Syntrichia
Dioicous, autoicous or synoicous. Asexual reproduction by caducous leaf apices, gemmae borne on leaf laminae (not in Victoria), adaxial costae, stem apices or leaf axils or by rhizoidal tubers (not in Victoria). Cushions, tufts or turves on soil, rocks or trees. Stems simple or forked, covered in rhizoids, sometimes tomentose at base; central strand present or absent; hyalodermis present or absent; sclerodermis absent. Leaves oblong-lanceolate, lingulate, obovate or spathulate, erect-spreading to squarrose when moist, appressed and twisted around stem when dry; apex emarginate, truncate, rounded, obtuse, apiculate or acute, often with a hairpoint; hairpoint hyaline or coloured, smooth or denticulate; costa subpercurrent (not in Victoria), percurrent (not in Victoria) or excurrent, with quadrate to elongate adaxial superficial cells, with a differentiated adaxial epidermis, with or without an adaxial stereid band, with or without hydroid strands, with an abaxial stereid band, without a differentiated abaxial epidermis, with elongate abaxial superficial cells; margin entire or denticulate near apex, plane or revolute, rarely involute toward apex, without a distinct border, but sometimes with thicker-walled and less papillose cells; laminal cells in apical half quadrate, hexagonal, rhomboid or ovate, pluripapillose or rarely abaxially unipapillose (not in Victoria), with bifid or simple papillae, unistratose or occasionally bistratose (not in Victoria) entirely or in patches, with a red KOH reaction; basal laminal cells extending furthest midway between costa and margin or near costa, rectangular, smooth. Acrocarpous. Capsules erect, straight or slightly curved, cylindric, exserted, operculate, with an annulus. Calyptra cucullate, smooth. Operculum conic. Peristome of 32 twisted filaments.

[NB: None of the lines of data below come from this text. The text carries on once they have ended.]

Lemma wp_queueDecrypt (r : Runner) (job : Job) (st : AriaStatus) (n : Z) P (w : World) :
  snd (run env (buildDecryptTask r job (Some st)) w) <> None ->
  (forall w', jobs (db w') = jobs (db w) -> P w' false) ->
  (forall f w', only_row (ID job) f w w' ->
     (forall x, In (Status (f x)) [StatusDecrypting; StatusDecryptFail] /\ Attempts (f x) = Attempts x) ->
     P w' true) ->
  wp env (queueDecryptFromStatus r job st n) P w.
Proof.
  intros Hret Hfalse Htrue. unfold queueDecryptFromStatus. apply wp_bind. unfold wp at 1.
  pose proof (quiet_run env _ w (buildDecryptTask_quiet r job (Some st))) as [Hsame _].
  destruct (run env (buildDecryptTask r job (Some st)) w) as [w1 [[[[task should] wait] failMsg]|]] eqn:E;
    [|done]. cbn [fst] in Hsame.
  destruct should; cbn [negb]; [|apply wp_Ret, Hfalse; by rewrite Hsame].
  destruct (String.eqb failMsg ""); cbn [negb].
  - apply wp_bind. unfold MarkDecrypting. apply wp_now_update; [done|]. intros t w2 H2 F2.
    apply wp_bind, wp_AddEvent_jobs; [done|]. intros w3 r3 H3 F3.
    assert (exists f, only_row (ID job) f w w3 /\ forall x, In (Status (f x)) [StatusDecrypting; StatusDecryptFail]
              /\ Attempts (f x) = Attempts x) as (f & Hf1 & Hf2).
    { eexists. split; [split; [by rewrite H3, H2, Hsame|done]|]. intros x. split; [by left|done]. }
    destruct (String.eqb wait ""); cbn [negb].
    + apply wp_bind, wp_scheduleDecrypt. intros w4 H4. apply wp_Ret.
      apply (Htrue f); [|done]. eapply only_row_same; [exact Hf1|by rewrite H4].
    + apply wp_bind, wp_AddEvent_jobs; [done|]. intros w4 r4 H4 F4. apply wp_Ret.
      apply (Htrue f); [|done]. by eapply only_row_same.
  - apply wp_bind. unfold postprocess_failed. apply wp_bind, wp_AddEvent_jobs; [done|].
    intros w2 r2 H2 F2. apply wp_bind. unfold MarkPostprocessFailed.
    change (String.eqb (TrimSpace "postprocess_failed") "") with false.
    apply wp_now_update; [done|]. intros t w3 H3 F3. apply wp_bind. unfold ClearArchivePassword.
    apply wp_now_update; [done|]. intros t2 w4 H4 F4. apply wp_Ret. apply wp_Ret.
    eapply Htrue; [eapply only_row_trans; [eapply only_row_trans;
      [apply (only_row_refl _ w w2); by rewrite H2, Hsame|]|]; (apply only_row_update; [eassumption|done])|].
    intros x. split; [by right; left|done].
Qed.
(** Polling one downloading job moves its row as aria2's answer says and touches no other
    row.  A task aria2 no longer knows fails the job, any other RPC error leaves it; a
    finished task ends completed, or waits for or failed its post-processing; an aria2 error
    fails it with the message, quota_exceeded and two hours for an HTTP 509 and
    download_error and ten minutes otherwise; any other state records the progress.  The
    attempts go up exactly when the job fails. *)
Theorem update_one_spec (r : Runner) (job : Job) (gid : string) (w : World) :
  EngineGID job = Some gid ->
  (forall st w', aria_at env (clock w) (TellStatus gid) = inr st ->
     snd (run env (buildDecryptTask r job (Some st)) w') <> None) ->
  wp env (update_one r job) (fun w' _ =>
    exists f, only_row (ID job) f w w'
              /\ forall x, polled_row (aria_at env (clock w) (TellStatus gid)) x (f x)) w.
Proof.
  intros Hg Hret. unfold update_one. rewrite Hg. apply wp_bind, wp_aria. intros w1 H1 F1.
  destruct (aria_at env (clock w) (TellStatus gid)) as [err|st]; unfold polled_row.
  - destruct (errors_Is err AriaErrGIDNotFound).
    + apply wp_bind, wp_now. intros t0 w2 H2 F2. apply wp_bind, wp_MarkFailed; [done|].
      intros t w3 r3 H3 F3. apply wp_Ret. eexists. split; [split; [by rewrite H3, H2, H1|done]|done].
    + apply wp_bind, wp_AddEvent_jobs; [done|]. intros w2 r2 H2 F2. apply wp_Ret.
      exists (fun x => x). split; [apply only_row_refl; by rewrite H2, H1|done].
  - specialize (Hret st w1 eq_refl). unfold update_from_status.
    destruct (String.eqb (StStatus st) "complete"); [|destruct (String.eqb (StStatus st) "error")].
    + apply wp_bind, wp_queueDecrypt; [done| |].
      * intros w2 H2. apply wp_bind. unfold UpdateProgress. apply wp_now_update; [done|].
        intros t w3 H3 F3. apply wp_bind, wp_AddEvent_jobs; [done|]. intros w4 r4 H4 F4.
        apply wp_bind. unfold MarkCompleted. apply wp_now_update; [done|]. intros t2 w5 H5 F5. apply wp_Ret.
        eexists. split.
        { eapply only_row_trans; [eapply only_row_trans; [apply (only_row_refl _ w w2); by rewrite H2, H1|]|].
          - eapply only_row_same; [apply only_row_update; [exact H3|done]|done].
          - apply only_row_update; [exact H5|done]. }
        intros x. split; [by left|done].
      * intros f w2 Hf Hx. apply wp_Ret. exists f. split.
        { destruct Hf as [Hf1 Hf2]. split; [by rewrite Hf1, H1|done]. }
        intros x. destruct (Hx x) as [Hs Ha]. split; [by right|done].
    + apply wp_bind. unfold mapDownloadError. apply wp_bind, wp_now. intros t0 w2 H2 F2. apply wp_Ret.
      set (msg := if String.eqb (StErrorMessage st) "" then _ else _).
      set (cls := if _ || _ || _ then _ else _). assert (cls = download_error_class msg t0) as Hcls by done.
      clearbody cls. destruct cls as [code retryAt].
      apply wp_bind, wp_AddEvent_jobs; [done|]. intros w3 r3 H3 F3.
      apply wp_bind, wp_MarkFailed; [done|]. intros t w4 r4 H4 F4. apply wp_Ret.
      eexists. split; [split; [by rewrite H4, H3, H2, H1|done]|]. intros x. exists t0.
      rewrite <- Hcls. done.
    + apply wp_bind. unfold UpdateProgress. apply wp_now_update; [done|]. intros t w2 H2 F2. apply wp_Ret.
      eexists. split; [split; [by rewrite H2, H1|done]|done].
Qed.

(** The estimate of the remaining time never overflows: for a non-negative count of
    bytes done it is the exact quotient rounded down, zero when the speed or the size is
    unknown or the download is complete. *)
Theorem eta_seconds_spec (speedText totalText doneText : string) :
  let speed := fst (ParseInt speedText) in
  let total := fst (ParseInt totalText) in
  let done := fst (ParseInt doneText) in
  (0 <= done)%Z ->
  (0 <= eta_seconds speed total done <= max_int64)%Z
  /\ ((0 < speed)%Z -> (done < total)%Z ->
      (eta_seconds speed total done * speed <= total - done
       < (eta_seconds speed total done + 1) * speed)%Z)
  /\ ((speed <= 0 \/ total <= done)%Z -> eta_seconds speed total done = 0%Z).
Proof.
  intros speed total done Hd. pose proof (ParseInt_range totalText) as Ht. fold total in Ht.
  unfold eta_seconds. destruct (_ && _) eqn:E.
  - bool_prop. rewrite wrap64_id by (unfold min_int64, max_int64 in *; lia).
    rewrite Z.quot_div_nonneg by lia.
    pose proof (Z.div_mod (total - done) speed). pose proof (Z.mod_pos_bound (total - done) speed).
    split_and!; [apply Z.div_pos; lia| |nia|lia].
    apply Z.le_trans with (total - done)%Z; [apply Z.div_le_upper_bound; nia|lia].
  - split; [unfold max_int64; lia|]. split; [|done]. intros H1 H2. exfalso.
    apply andb_false_iff in E as [E|E]; [apply andb_false_iff in E as [E|E]|]; bool_prop; lia.
Qed.
(** ** Waiting for the parts of an archive *)

(** [other] downloads into the directory of [job] and its file belongs to the set [key]. *)
Definition sibling (job : Job) (key : string) (other : Job) : bool :=
  negb (ID other =? ID job)%Z && String.eqb (OutDir other) (OutDir job)
  && match multipartArchiveGroupKey (archivePathForJob other) with
     | Some (k, _) => negb (String.eqb k "") && String.eqb k key
     | None => false
     end.

Definition pending_sibling (job : Job) (key : string) (other : Job) : bool :=
  sibling job key other && isMultipartSiblingPending (Status other).

Definition count_rows (p : Job -> bool) (l : list Job) : Z := Z.of_nat (List.length (List.filter p l)).

Lemma wait_scan_spec (job : Job) (key : string) (others : list Job) (n : Z) (seen expl : bool) :
  Forall (fun o => multipartArchiveGroupKey (archivePathForJob o) <> None) others ->
  exists expl', wait_scan job key others n seen expl
    = Some ((n + count_rows (pending_sibling job key) others)%Z,
            seen || existsb (sibling job key) others, expl').
Proof.
  intros Hall. revert n seen expl. induction Hall as [|o others Ho Hall IH]; intros n seen expl.
  { exists expl. cbn. by rewrite Z.add_0_r, orb_false_r. }
  assert (count_rows (pending_sibling job key) (o :: others)
          = Z.b2z (pending_sibling job key o) + count_rows (pending_sibling job key) others)%Z as Hc.
  { unfold count_rows. cbn [List.filter]. destruct (pending_sibling job key o); cbn [List.length Z.b2z]; lia. }
  rewrite Hc. cbn [wait_scan existsb].
  change (pending_sibling job key o) with (sibling job key o && isMultipartSiblingPending (Status o)).
  assert (sibling job key o = negb (ID o =? ID job)%Z && String.eqb (OutDir o) (OutDir job)
    && match multipartArchiveGroupKey (archivePathForJob o) with
       | Some (k, _) => negb (String.eqb k "") && String.eqb k key
       | None => false
       end) as Hsib by done.
  rewrite Hsib. clear Hsib Hc.
  destruct (ID o =? ID job)%Z; cbn [orb andb negb Z.b2z]; [rewrite Z.add_0_l; apply IH|].
  destruct (String.eqb (OutDir o) (OutDir job)); cbn [orb andb negb Z.b2z]; [|rewrite Z.add_0_l; apply IH].
  destruct (multipartArchiveGroupKey (archivePathForJob o)) as [[k e]|]; [|done].
  cbn [mbind option_bind]. destruct (String.eqb k ""); cbn [orb andb negb Z.b2z]; [rewrite Z.add_0_l; apply IH|].
  destruct (String.eqb k key); cbn [orb andb negb Z.b2z]; [|rewrite Z.add_0_l; apply IH].
  rewrite orb_true_r.
  destruct (isMultipartSiblingPending (Status o)); cbn [Z.b2z];
    [destruct (IH (n + 1)%Z true (expl || e)) as [e' ->]|destruct (IH n true (expl || e)) as [e' ->]];
    exists e'; do 3 f_equal; lia.
Qed.

Lemma count_none (p q : Job -> bool) (l : list Job) :
  (forall j, p j = true -> q j = true) -> existsb q l = false -> count_rows p l = 0%Z.
Proof.
  intros Hpq Hq. unfold count_rows. induction l as [|j l IH]; [done|]. cbn in *.
  apply orb_false_elim in Hq as [H1 H2]. destruct (p j) eqn:E; [apply Hpq in E; congruence|auto].
Qed.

Cosmopolitan, with around 90 species; nine species in Victoria.
Syntrichia was segregated from Tortula based on a combination of the red KOH reaction of the lamina cell walls, the crescent-shaped section of the stereid band and the absence of a differentiated abaxial costa epidermis (Zander 1989, 1993). This segregation is supported by phylogenetic analyses of chloroplast DNA sequences (Werner et al. 2002).
Werner, O.; Ros, R.M.; Cano, M.J.; Guerra, J. (2002). Tortula and some related genera (Pottiaceae, Musci): phylogenetic relationships based on chloroplast rps4 sequences. *Plant Systematics and Evolution * 235: 197–207.
Zander, R.H. (1989). Seven new genera in Pottiaceae (Musci) and a lectotype for Syntrichia. Phytologia 65: 424–436.
Zander, R.H. (1993). Genera of the Pottiaceae: Mosses of harsh environments. Bulletin of the Buffalo Society of Natural Sciences 32: 1–378.